The data are published in absolute numbers and rate per 100,000 inhabitants. The data may also be expressed by an inverse figure - e.g. the number of inhabitants per physician.

The absolute numbers for EU aggregates are the sum of the country numbers. When there is no available data for a country, the calculation of the EU aggregate takes into account the available data in the 5 previous years for the countries for which data is missing. For the density rates these EU totals are divided by the corresponding total EU population.

Health care non-expenditure data are mainly derived from administrative sources, and these sources may vary by country and by variable. For health care staff, countries may use a central register for medical professionals, business registers or other forms of data collection (including sample surveys).

Please note that the data sources used may not have been created initially for statistical purposes, and that the initial purpose of a data source may differ across countries. Both facts may influence the validity and comparability of results.

Annual.

Eurostat asks for the submission of final data for the year N at N+15 months. A number of countries still face difficulties with this timetable and deliver data at their earliest convenience.

The comparability of the data across different countries is limited by the fact that the quality of the country data is subject to the way in which health care provision is organised in countries, and which information is available to and collected by the respective institutions.

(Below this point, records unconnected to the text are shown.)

(* ===== verification/GoLib.v ===== *)
(** * The parts of Go and of its standard library the program uses

    64-bit integers, [time.Time]/[time.Duration], the clock, [float64],
    [sort.Slice], [strings], UTF-8 decoding. *)
From S2P Require Import Prelude.
From stdpp Require Export strings sorting gmap pretty.
From Stdlib Require Export SpecFloat.
From Stdlib Require Import Ascii String.
Open Scope Z_scope.

(** ** int, int64 *)
Definition min_int64 : Z := - 2 ^ 63.
Definition max_int64 : Z := 2 ^ 63 - 1.
Definition wrap64 (z : Z) : Z := (z + 2 ^ 63) mod 2 ^ 64 - 2 ^ 63.
Definition int64_ok (z : Z) : Prop := min_int64 <= z <= max_int64.
Definition clamp64 (z : Z) : Z := Z.max min_int64 (Z.min max_int64 z).

Lemma wrap64_id z : int64_ok z -> wrap64 z = z.
Proof.
  unfold int64_ok, min_int64, max_int64, wrap64. intros.
  rewrite Z.mod_small by lia. lia.
Qed.

Lemma wrap64_range z : int64_ok (wrap64 z).
Proof.
  unfold int64_ok, min_int64, max_int64, wrap64.
  pose proof (Z.mod_pos_bound (z + 2 ^ 63) (2 ^ 64)). lia.
Qed.

Lemma clamp64_range z : int64_ok (clamp64 z).
Proof. unfold int64_ok, clamp64, min_int64, max_int64. lia. Qed.
#[export] Hint Resolve wrap64_range clamp64_range : go.

(** ** time

    A [time.Time] is the number of nanoseconds since the zero time (January 1,
    year 1, UTC); a [time.Duration] is an int64 of nanoseconds. *)
Notation Time := Z (only parsing).
Notation Duration := Z (only parsing).

Definition Millisecond : Duration := 1000000.
Definition Second : Duration := 1000 * Millisecond.
Definition Minute : Duration := 60 * Second.
Definition Hour : Duration := 60 * Minute.

Definition time_IsZero (t : Time) : bool := t =? 0.
Definition time_After (t u : Time) : bool := t >? u.
Definition time_Before (t u : Time) : bool := t <? u.
Definition time_Add (t : Time) (d : Duration) : Time := t + d.
(** [Sub] saturates at the ends of the int64 range. *)
Definition time_Sub (t u : Time) : Duration := clamp64 (t - u).
(** [time.Since(t)] at the clock reading [now]. *)
Definition time_Since (now t : Time) : Duration := time_Sub now t.
(** [Truncate] rounds down to a multiple of [d] since the zero time. *)
Definition time_Truncate (t : Time) (d : Duration) : Time :=
  if d <=? 0 then t else t - t mod d.
Definition Duration_Milliseconds (d : Duration) : Z := Z.quot d Millisecond.

(** The Unix epoch on this scale; [t.UnixMilli()] rounds down. *)
Definition unix_epoch : Time := 62135596800 * Second.
Definition time_UnixMilli (t : Time) : Z := wrap64 ((t - unix_epoch) / Millisecond).
Definition from_UnixMilli (ms : Z) : Time := unix_epoch + ms * Millisecond.

Lemma UnixMilli_roundtrip t : int64_ok ((t - unix_epoch) / Millisecond) ->
  t - Millisecond < from_UnixMilli (time_UnixMilli t) <= t.
Proof.
  intros Ht. unfold from_UnixMilli, time_UnixMilli. rewrite wrap64_id by done.
  pose proof (Z.div_mod (t - unix_epoch) Millisecond ltac:(discriminate)).
  pose proof (Z.mod_pos_bound (t - unix_epoch) Millisecond ltac:(reflexivity)). lia.
Qed.

Lemma time_Truncate_le t d : time_Truncate t d <= t.
Proof.
  unfold time_Truncate. destruct (d <=? 0) eqn:E; to_prop; [lia|].
  pose proof (Z.mod_pos_bound t d). lia.
Qed.

Lemma time_Truncate_gt t d : 0 < d -> t < time_Truncate t d + d.
Proof.
  intros Hd. unfold time_Truncate. rewrite (proj2 (Z.leb_gt d 0)) by lia.
  pose proof (Z.mod_pos_bound t d). lia.
Qed.

Lemma time_Truncate_mult t d : 0 < d -> (d | time_Truncate t d).
Proof.
  intros Hd. unfold time_Truncate. rewrite (proj2 (Z.leb_gt d 0)) by lia.
  exists (t / d). pose proof (Z.div_mod t d). lia.
Qed.

(** The elapsed time exceeds a duration exactly when the instants say so: the
    saturation of [Sub] cannot change the comparison with an int64. *)
Lemma time_Since_gt now t d :
  int64_ok d -> d < max_int64 -> (time_Since now t >? d) = (now - t >? d).
Proof.
  unfold time_Since, time_Sub, clamp64, int64_ok, min_int64, max_int64. intros.
  rewrite !Z.gtb_ltb.
  destruct (d <? now - t) eqn:E; to_prop; [apply Z.ltb_lt|apply Z.ltb_ge]; lia.
Qed.

Lemma time_Since_gt_mono now now' t d :
  now <= now' -> (time_Since now t >? d) = true -> (time_Since now' t >? d) = true.
Proof.
  unfold time_Since, time_Sub, clamp64, min_int64, max_int64.
  rewrite !Z.gtb_ltb. intros. to_prop. apply Z.ltb_lt. lia.
Qed.

(** *** The clock

    [time.Now()] returns the readings of a clock in order.  A reading that the
    code skips on some branch is still consumed by the model: the readings are
    arbitrary, so this loses no execution. *)
Record Clock := mkClock { ck_read : nat -> Time; ck_pos : nat }.
Definition tick (c : Clock) : Time * Clock :=
  (ck_read c (ck_pos c), mkClock (ck_read c) (S (ck_pos c))).
(** The clock never runs backwards (Go's monotonic reading). *)
Definition clock_mono (c : Clock) : Prop :=
  forall i j, (i <= j)%nat -> ck_read c i <= ck_read c j.
Definition const_clock (t : Time) : Clock := mkClock (fun _ => t) 0.

(** ** float64

    IEEE 754 binary64 with rounding to nearest even, on the Standard Library's
    executable specification. *)
Notation float64 := spec_float (only parsing).
Definition fprec : Z := 53.
Definition femax : Z := 1024.
Definition f_of_int (z : Z) : float64 := binary_normalize fprec femax z 0 false.
Definition fadd (x y : float64) : float64 := SFadd fprec femax x y.
Definition fsub (x y : float64) : float64 := SFsub fprec femax x y.
Definition fmul (x y : float64) : float64 := SFmul fprec femax x y.
Definition fdiv (x y : float64) : float64 := SFdiv fprec femax x y.
Definition fneg (x : float64) : float64 := SFopp x.
Definition fltb (x y : float64) : bool := SFltb x y.
Definition fgtb (x y : float64) : bool := SFltb y x.
Definition fleb (x y : float64) : bool := SFleb x y.
Definition feqb (x y : float64) : bool := SFeqb x y.
(** A decimal literal [n/d] of the source with [n] and [d] exact: the quotient
    of two exact floats is rounded once, as the literal is. *)
Definition f_lit (n d : Z) : float64 := fdiv (f_of_int n) (f_of_int d).
Definition fzero : float64 := S754_zero false.
Definition fone : float64 := f_of_int 1.
Definition fneginf : float64 := S754_infinity true.
(** Conversion of a float64 to an integer type: truncation towards zero. *)
Definition f_to_int (f : float64) : Z :=
  match f with
  | S754_finite s m e =>
      let v := if 0 <=? e then Z.pos m * 2 ^ e else Z.pos m / 2 ^ (- e) in
      wrap64 (if s then - v else v)
  | _ => 0
  end.

(** [d.Seconds()], whole seconds and a fraction, each a float. *)
Definition Duration_Seconds (d : Duration) : float64 :=
  fadd (f_of_int (Z.quot d Second)) (fdiv (f_of_int (Z.rem d Second)) (f_of_int Second)).

(** [<] on floats is the lexicographic order of a sign-and-magnitude key. *)
Definition fkey (f : float64) : option (Z * Z * Z) :=
  match f with
  | S754_nan => None
  | S754_zero _ => Some (0, 0, 0)
  | S754_infinity s => Some (if s then -2 else 2, 0, 0)
  | S754_finite false m e => Some (1, e, Z.pos m)
  | S754_finite true m e => Some (-1, - e, - Z.pos m)
  end.
Definition klt (a b : Z * Z * Z) : Prop :=
  a.1.1 < b.1.1 \/ (a.1.1 = b.1.1 /\ (a.1.2 < b.1.2 \/ (a.1.2 = b.1.2 /\ a.2 < b.2))).

Lemma fltb_key x y :
  fltb x y = true <-> exists a b, fkey x = Some a /\ fkey y = Some b /\ klt a b.
Proof.
  unfold fltb, SFltb, klt. split.
  - destruct x as [sx|[]| |[] mx ex], y as [sy|[]| |[] my ey]; simpl;
      try discriminate; intros H; do 2 eexists; split_and!; eauto; simpl; try lia.
    + destruct (Z.compare_spec ex ey); try discriminate; [|lia].
      change (Pos.compare_cont Eq mx my) with (Pos.compare mx my) in H.
      destruct (Pos.compare_spec mx my); simpl in H; try discriminate; lia.
    + destruct (Z.compare_spec ex ey); try discriminate; [|lia].
      change (Pos.compare_cont Eq mx my) with (Pos.compare mx my) in H.
      destruct (Pos.compare_spec mx my); simpl in H; try discriminate; lia.
  - intros (a & b & Ha & Hb & Hlt).
    destruct x as [sx|[]| |[] mx ex], y as [sy|[]| |[] my ey]; simplify_eq/=;
      try lia; try reflexivity.
    all: change (Pos.compare_cont Eq mx my) with (Pos.compare mx my).
    all: destruct (Z.compare_spec ex ey); try lia; try reflexivity.
    all: destruct (Pos.compare_spec mx my); try lia; reflexivity.
Qed.

Lemma fltb_trans x y z : fltb x y = true -> fltb y z = true -> fltb x z = true.
Proof.
  rewrite !fltb_key. intros (a & b & Ha & Hb & Hab) (b' & c & Hb' & Hc & Hbc).
  assert (b' = b) as -> by congruence.
  exists a, c. split_and!; auto. unfold klt in *. lia.
Qed.

Lemma fltb_irrefl x : fltb x x = false.
Proof.
  apply not_true_is_false. rewrite fltb_key. intros (a & b & Ha & Hb & H).
  assert (b = a) as -> by congruence. unfold klt in H. lia.
Qed.

Lemma fltb_not_nan x y : fltb x y = true -> fkey x <> None /\ fkey y <> None.
Proof. rewrite fltb_key. naive_solver. Qed.

(** The order is total away from NaN. *)
Lemma fltb_neg_trans a b c :
  fkey b <> None -> fltb b c = false -> fltb a c = true -> fltb a b = true.
Proof.
  destruct (fkey b) as [kb|] eqn:Eb; [intros _|done].
  rewrite <- not_true_iff_false, !fltb_key. intros Hbc (ka & kc & Ha & Hc & Hac).
  exists ka, kb. split_and!; auto. destruct ka as [[? ?] ?], kb as [[b1 b2] b3], kc as [[c1 c2] c3].
  assert (~ klt (b1, b2, b3) (c1, c2, c3)) by naive_solver.
  unfold klt in *. simpl in *. lia.
Qed.

(** ** sort.Slice

    [sort.Slice] is not stable and its algorithm is not fixed by its
    documentation: an implementation is anything that permutes the slice and
    orders it when [less] is a strict weak order. *)
Record strict_weak {A} (less : A -> A -> bool) : Prop := {
  sw_irrefl : forall x, less x x = false;
  sw_trans : forall x y z, less x y = true -> less y z = true -> less x z = true;
  sw_incomp : forall x y z, less x y = true -> less x z = true \/ less z y = true }.

Class SortSlice := {
  sort_slice : forall {A : Type}, (A -> A -> bool) -> list A -> list A;
  sort_slice_perm : forall {A} (less : A -> A -> bool) l, sort_slice less l ≡ₚ l;
  sort_slice_sorted : forall {A} (less : A -> A -> bool) l, strict_weak less ->
    StronglySorted (fun x y => less y x = false) (sort_slice less l) }.

(** Insertion sort, which Go runs on short slices, implements it. *)
Fixpoint insert_by {A} (less : A -> A -> bool) (x : A) (l : list A) : list A :=
  match l with
  | [] => [x]
  | y :: l' => if less x y then x :: l else y :: insert_by less x l'
  end.
Fixpoint insertion_sort_aux {A} (less : A -> A -> bool) (l acc : list A) : list A :=
  match l with
  | [] => acc
  | x :: l' => insertion_sort_aux less l' (insert_by less x acc)
  end.
Definition insertion_sort {A} (less : A -> A -> bool) (l : list A) : list A :=
  insertion_sort_aux less l [].

Lemma insert_by_perm {A} (less : A -> A -> bool) x l : insert_by less x l ≡ₚ x :: l.
Proof.
  induction l as [|y l IH]; simpl; [done|].
  destruct (less x y); [done|]. rewrite IH. constructor.
Qed.

Lemma insertion_sort_perm {A} (less : A -> A -> bool) l : insertion_sort less l ≡ₚ l.
Proof.
  enough (forall acc, insertion_sort_aux less l acc ≡ₚ l ++ acc) as H.
  { unfold insertion_sort. rewrite H. by rewrite app_nil_r. }
  induction l as [|x l IH]; intros acc; simpl; [done|].
  rewrite IH, insert_by_perm. by rewrite <- Permutation_middle.
Qed.

Lemma insert_by_sorted {A} (less : A -> A -> bool) x l : strict_weak less ->
  StronglySorted (fun x y => less y x = false) l ->
  StronglySorted (fun x y => less y x = false) (insert_by less x l).
Proof.
  intros [Hirr Htr Hin]. induction 1 as [|y l Hl IH Hy]; simpl; [repeat constructor|].
  destruct (less x y) eqn:E.
  - constructor; [by constructor|]. constructor.
    { apply not_true_is_false. intros E'. pose proof (Htr _ _ _ E E').
      rewrite Hirr in H. done. }
    eapply Forall_impl; [exact Hy|]. simpl. intros z Hz.
    apply not_true_is_false. intros Ez. pose proof (Htr _ _ _ Ez E). congruence.
  - constructor; [done|]. rewrite insert_by_perm. by constructor.
Qed.

Lemma insertion_sort_sorted {A} (less : A -> A -> bool) l : strict_weak less ->
  StronglySorted (fun x y => less y x = false) (insertion_sort less l).
Proof.
  intros Hw. enough (forall acc, StronglySorted (fun x y => less y x = false) acc ->
    StronglySorted (fun x y => less y x = false) (insertion_sort_aux less l acc)) as H.
  { apply H. constructor. }
  induction l as [|x l IH]; intros acc Ha; simpl; [done|].
  apply IH. by apply insert_by_sorted.
Qed.

Definition insertion_SortSlice : SortSlice := {|
  sort_slice := @insertion_sort;
  sort_slice_perm := @insertion_sort_perm;
  sort_slice_sorted := @insertion_sort_sorted |}.

Lemma StronglySorted_bfilter {A} (R : relation A) (f : A -> bool) l :
  StronglySorted R l -> StronglySorted R (bfilter f l).
Proof.
  unfold bfilter. induction 1 as [|a l _ IH Ha]; simpl; [constructor|].
  destruct (f a); [|done]. constructor; [done|].
  rewrite Forall_forall in Ha |- *. intros x. rewrite list_elem_of_In, filter_In, <- list_elem_of_In. intros []. by apply Ha.
Qed.

Lemma StronglySorted_key {A} (key : A -> Z) l :
  StronglySorted Z.lt (key <$> l) -> StronglySorted (fun a b => key a < key b) l.
Proof.
  induction l as [|x l IH]; [constructor|]. rewrite fmap_cons. inversion 1 as [|?? Hl Hx]; subst.
  constructor; [by apply IH|by rewrite Forall_fmap in Hx].
Qed.

(** The order of a key in [Z] is a strict weak order. *)
Lemma strict_weak_key {A} (key : A -> Z) : strict_weak (fun x y => key x <? key y).
Proof.
  split.
  - intros. apply Z.ltb_irrefl.
  - intros ???. rewrite !Z.ltb_lt. lia.
  - intros ???. rewrite !Z.ltb_lt. lia.
Qed.
#[export] Hint Resolve strict_weak_key : go.

(** ** Maps

    A Go [range] over a map visits its entries in an unspecified order. *)
Class MapRange := {
  map_range : forall {K A} `{Countable K}, gmap K A -> list (K * A);
  map_range_perm : forall {K A} `{Countable K} (m : gmap K A), map_range m ≡ₚ map_to_list m }.
Definition sorted_MapRange : MapRange :=
  {| map_range := fun _ _ _ _ m => map_to_list m; map_range_perm := fun _ _ _ _ _ => reflexivity _ |}.

Lemma elem_of_map_range `{MapRange} {K A} `{Countable K} (m : gmap K A) k v :
  (k, v) ∈ map_range m <-> m !! k = Some v.
Proof. rewrite map_range_perm. apply elem_of_map_to_list. Qed.

Lemma NoDup_map_range_fst `{MapRange} {K A} `{Countable K} (m : gmap K A) :
  NoDup (map_range m).*1.
Proof. rewrite map_range_perm. apply NoDup_fst_map_to_list. Qed.

(** ** fmt

    The renderings of numbers and instants the program puts in messages. *)
Class GoFmt := {
  fmt_2f : float64 -> string;
  fmt_RFC3339 : Time -> string;
  fmt_wsTime : Time -> string;
  fmt_d : Z -> string }.
Definition plain_GoFmt : GoFmt :=
  {| fmt_2f := fun f => pretty (f_to_int f); fmt_RFC3339 := fun t => pretty t;
     fmt_wsTime := fun t => pretty t; fmt_d := fun z => pretty z |}.

(** The parsers of packages time and strconv. *)
Class GoParse := {
  time_ParseRFC3339 : string -> option Time;
  time_ParseDuration : string -> option Duration;
  strconv_ParseFloat : string -> option float64 }.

Some countries are unable to cover all providers of care (the inclusion of private providers seems particularly difficult) or are only able to provide data for selective regions.

Sometimes regional data cannot be made available as the available breakdown does not coincide with the NUTS classification.

Ongoing work to increase quality, comparability and coverage is reported to Eurostat's Working Group "Public Health Statistics".

The comparability of the data over time is checked before dissemination.

Some countries may have a change in their data collection and so a break in series. These break in series are flagged and some information are given in the annexes of the metadata.